Collected data
Lemma update_encode r rest : response_ok r →
  update_response (encode r ++ rest) = Some (encode (answer r) ++ rest).
Proof.
  intros [Hi Hds Hdt H2 H3 H4]. unfold update_response, encode, answer, off_test2, off_test3, off_test4.
  cbn [index dataSize data test2 test3 test4]. rewrite -!app_assoc.
  assert (E : ∀ l1 l2 l3 : list Z, l1 ++ l2 ++ l3 = (l1 ++ l2) ++ l3) by (intros; apply app_assoc).
  pose proof DATA_SIZE_val as HD. revert Hdt HD. generalize DATA_SIZE as D. intros D Hdt HD. set (reply := text "Data from Kernel" ++ [0%Z]).
  assert (Hreply : length reply = 17) by done.
  rewrite (times100_at []) // app_nil_l. cbn [mbind option_bind].
  rewrite times100_at //. cbn [mbind option_bind].
  rewrite -{1}(take_drop 17 (data r)) -(app_assoc (take 17 _)) E put_bytes_at.
  { by rewrite length_app !le_split_length. }
  { rewrite length_take Hreply. lia. }
  cbn [mbind option_bind]. rewrite (E reply) E.
  assert (Hd : length (reply ++ drop 17 (data r)) = D) by (rewrite length_app length_drop; lia).
  rewrite times100_at //. { rewrite length_app Hd length_app !le_split_length. lia. }
  cbn [mbind option_bind]. rewrite E.
  rewrite times100_at //. { rewrite 2!length_app Hd length_app !le_split_length. lia. }
  cbn [mbind option_bind]. rewrite E.
  rewrite times100_at //. { rewrite 3!length_app Hd length_app !le_split_length. lia. }
  rewrite -!app_assoc. reflexivity.
Qed.

(** Every message long enough holds a structure. *)
Lemma decode b : Forall is_byte b → sizeof_Response ≤ length b →
  ∃ r rest, b = encode r ++ rest ∧ response_ok r.
Proof.
  intros Hb Hl. unfold sizeof_Response in Hl.
  assert (Hint : ∀ off, off + 4 ≤ length b →
    take 4 (drop off b) = le_split 4 (s32 (le_join (take 4 (drop off b))))).
  { intros off Ho. apply bytes_s32; [by apply Forall_take, Forall_drop|].
    rewrite length_take length_drop. lia. }
  set (num off := s32 (le_join (take 4 (drop off b)))).
  exists (MkResponse (num 0) (num 4) (take DATA_SIZE (drop 8 b)) (num (8 + DATA_SIZE))
            (num (12 + DATA_SIZE)) (num (16 + DATA_SIZE))), (drop (20 + DATA_SIZE) b).
  split; [|split; try apply s32_range; cbn [data]; rewrite length_take length_drop; lia].
  unfold encode, num. cbn [index dataSize data test2 test3 test4].
  revert Hl. generalize DATA_SIZE as D. intros D Hl.
  rewrite -(Hint 0) -?(Hint 4) -?(Hint (8 + D)) -?(Hint (12 + D)) -?(Hint (16 + D)); [lia..|].
  rewrite -!app_assoc.
  rewrite (_ : drop (20 + D) b = drop 4 (drop (16 + D) b)); [rewrite drop_drop; f_equal; lia|].
  rewrite take_drop (_ : drop (16 + D) b = drop 4 (drop (12 + D) b)); [rewrite drop_drop; f_equal; lia|].
  rewrite take_drop (_ : drop (12 + D) b = drop 4 (drop (8 + D) b)); [rewrite drop_drop; f_equal; lia|].
  rewrite take_drop (_ : drop (8 + D) b = drop D (drop 8 b)); [rewrite drop_drop; f_equal; lia|].
  rewrite take_drop (_ : drop 8 b = drop 4 (drop 4 b)); [by rewrite drop_drop|].
  by rewrite take_drop drop_0 take_drop.
Qed.

(** Only lines were printed. *)
Definition printed (s s' : nlst) : Prop :=
  ∃ l, s' = Nlst (nl_sk s) (netlinkThread s) (alive s) (live s) (sent s) l
                 (n_new s) (n_send s) (n_kmalloc s) (n_thread s).

Section proofs.
Context `{K : NetlinkLib, L : !NetlinkLaws K}.

Lemma printed_trans s1 s2 s3 : printed s1 s2 → printed s2 s3 → printed s1 s3.
Proof. intros [l ->] [l' ->]. by exists l'. Qed.

Lemma st_opt_run {A B} (a : A) (k : A → ST nlst B) s Q :
  runs (k a) s Q → runs (st_opt (Some a) ≫= k) s Q.
Proof. done. Qed.

Lemma printk_run {B} l (k : ST nlst B) s Q :
  (∀ s', printed s s' → runs k s' Q) → runs (printk l;; k) s Q.
Proof. intros H. apply H. by eexists. Qed.

Lemma print_response_run b i d t x y z s :
  get_int b off_index = Some i → get_int b off_dataSize = Some d →
  c_string (drop off_data b) = Some t → get_int b off_test2 = Some x →
  get_int b off_test3 = Some y → get_int b off_test4 = Some z →
  runs (print_response b) s (λ _ s', printed s s').
Proof.
  intros E1 E2 Ht E3 E4 E5. unfold print_response. rewrite E1 E2 Ht E3 E4 E5. clear.
  do 5 (apply st_opt_run, printk_run; intros ? ?). apply st_opt_run.
  eexists _, _. split; [reflexivity|]. repeat (eapply printed_trans; [eassumption|]). by eexists.
Qed.

Lemma print_response_spec r rest t s :
  response_ok r → c_string (drop off_data (encode r ++ rest)) = Some t →
  runs (print_response (encode r ++ rest)) s (λ _ s', printed s s').
Proof.
  intros Hr Ht. destruct (encode_fields r rest Hr) as (E1 & E2 & _ & E3 & E4 & E5).
  exact (print_response_run _ _ _ _ _ _ _ _ E1 E2 Ht E3 E4 E5).
Qed.

Lemma print_response_stuck b s :
  length b < sizeof_Response ∨ c_string (drop off_data b) = None → print_response b s = None.
Proof.
  intros H. unfold print_response.
  do 4 (apply st_bind_stuck; intros ??).
  destruct H as [H|H]; [|by apply st_bind_none; rewrite H].
  do 6 (apply st_bind_stuck; intros ??). apply st_bind_none.
  rewrite get_int_short; [unfold sizeof_Response, off_test4 in *; lia|done].
Qed.

(** The text of the answer. *)
Lemma answer_text r rest : response_ok r →
  c_string (drop off_data (encode (answer r) ++ rest)) = Some (text "Data from Kernel").
Proof.
  intros Hr. destruct (encode_fields (answer r) rest) as (_ & _ & -> & _); [by apply answer_ok|].
  unfold answer. cbn [data]. rewrite -!app_assoc. apply c_string_app.
  by apply (bool_decide_unpack _).
Qed.

(** The message sent back. *)
Definition struct_unicast (r : Response) : nlmsg :=
  Nlmsg (NLMSG_HDRLEN + sizeof_Response) NLMSG_DONE 0 0 0 (Some <$> encode (answer r)).

Lemma struct_reply_spec req r rest s :
  nl_sk s = SOpen → response_ok r → rq_payload req = encode r ++ rest →
  is_Some (c_string (drop off_data (rq_payload req))) →
  runs (struct_reply req) s (λ ok s',
    same_pointers s s' ∧ n_new s' = S (n_new s) ∧
    match nlmsg_new (n_new s) sizeof_Response with
    | Some _ => ok = negb (send_result (n_send s) <? 0)%Z ∧
                sent s' = sent s ++ [Unicast (rq_pid req) (struct_unicast r)]
    | None => ok = false ∧ sent s' = sent s
    end).
Proof.
  intros Hsk Hr Hreq [t Ht]. unfold struct_reply. rewrite Hreq in Ht |- *.
  apply runs_bind. eexists _, _. split; [reflexivity|].
  apply runs_bind. eexists _, _. split; [reflexivity|].
  apply runs_bind. eapply runs_wand; [by eapply print_response_spec|]. intros _ ? [l ->].
  cbn [nl_sk netlinkThread alive live sent n_new n_send n_kmalloc n_thread].
  apply runs_bind. eexists _, _. split; [reflexivity|]. cbn [n_new].
  destruct (nlmsg_new (n_new s) sizeof_Response) as [b|] eqn:E.
  2:{ apply runs_bind. eexists _, _. split; [reflexivity|]. apply runs_ret. by repeat split. }
  apply runs_bind. eexists _, _. split; [by apply (put_msg_fresh _ _ _ _ _ _ _ _ _ E)|].
  apply runs_bind. eexists _, _. split; [by rewrite update_encode|].
  apply runs_bind. eexists _, _. split; [reflexivity|].
  apply runs_bind. eapply runs_wand; [eapply print_response_spec; [by apply answer_ok|by apply answer_text]|].
  intros _ ? [l' ->]. cbn [nl_sk netlinkThread alive live sent n_new n_send n_kmalloc n_thread nlmsg_data].
  pose proof (encode_length (answer r) (answer_ok r Hr)) as Hlen.
  apply runs_bind. eexists _, _. split.
  { rewrite take_app_length' //. rewrite buf_store_some; [|done].
    by rewrite length_fmap Hlen length_replicate. }
  apply runs_bind. eexists _, _. split; [unfold do_send; cbn [nl_sk]; by rewrite Hsk|]. cbn [n_send].
  rewrite take_0 length_fmap Hlen drop_ge ?length_replicate //= app_nil_r.
  destruct (send_result (n_send s) <? 0)%Z; [apply runs_bind; eexists _, _; split; [reflexivity|]|];
    apply runs_ret; by repeat split.
Qed.

(** A request long enough whose text ends inside it. *)
Definition struct_valid (req : request) : Prop :=
  Forall is_byte (rq_payload req) ∧ sizeof_Response ≤ length (rq_payload req) ∧
  is_Some (c_string (drop off_data (rq_payload req))).

(** The multicast structure: two texts, each in an array that is not initialised behind it. *)
Definition mesg : list cell :=
  let name := Some <$> (text "Hello From Kernel" ++ [0%Z]) in
  let process := Some <$> (text "World of NetLink" ++ [0%Z]) in
  name ++ replicate (NAME_SIZE - length name) None ++
  process ++ replicate (NAME_SIZE - length process) None.

Definition struct_multicast : nlmsg :=
  Nlmsg (NLMSG_HDRLEN + sizeof_multicast_mesg) NLMSG_DONE 0 1 0 mesg.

Instructions for the task
From the records above, print exactly the lines that run from the line with "(** The text of the answer. *)" to the line with "is_Some (c_string (drop off_data (rq_payload req))) →", inclusive.

Solution for this exercise
(** The text of the answer. *)
Lemma answer_text r rest : response_ok r →
  c_string (drop off_data (encode (answer r) ++ rest)) = Some (text "Data from Kernel").
Proof.
  intros Hr. destruct (encode_fields (answer r) rest) as (_ & _ & -> & _); [by apply answer_ok|].
  unfold answer. cbn [data]. rewrite -!app_assoc. apply c_string_app.
  by apply (bool_decide_unpack _).
Qed.

(** The message sent back. *)
Definition struct_unicast (r : Response) : nlmsg :=
  Nlmsg (NLMSG_HDRLEN + sizeof_Response) NLMSG_DONE 0 0 0 (Some <$> encode (answer r)).

Lemma struct_reply_spec req r rest s :
  nl_sk s = SOpen → response_ok r → rq_payload req = encode r ++ rest →
  is_Some (c_string (drop off_data (rq_payload req))) →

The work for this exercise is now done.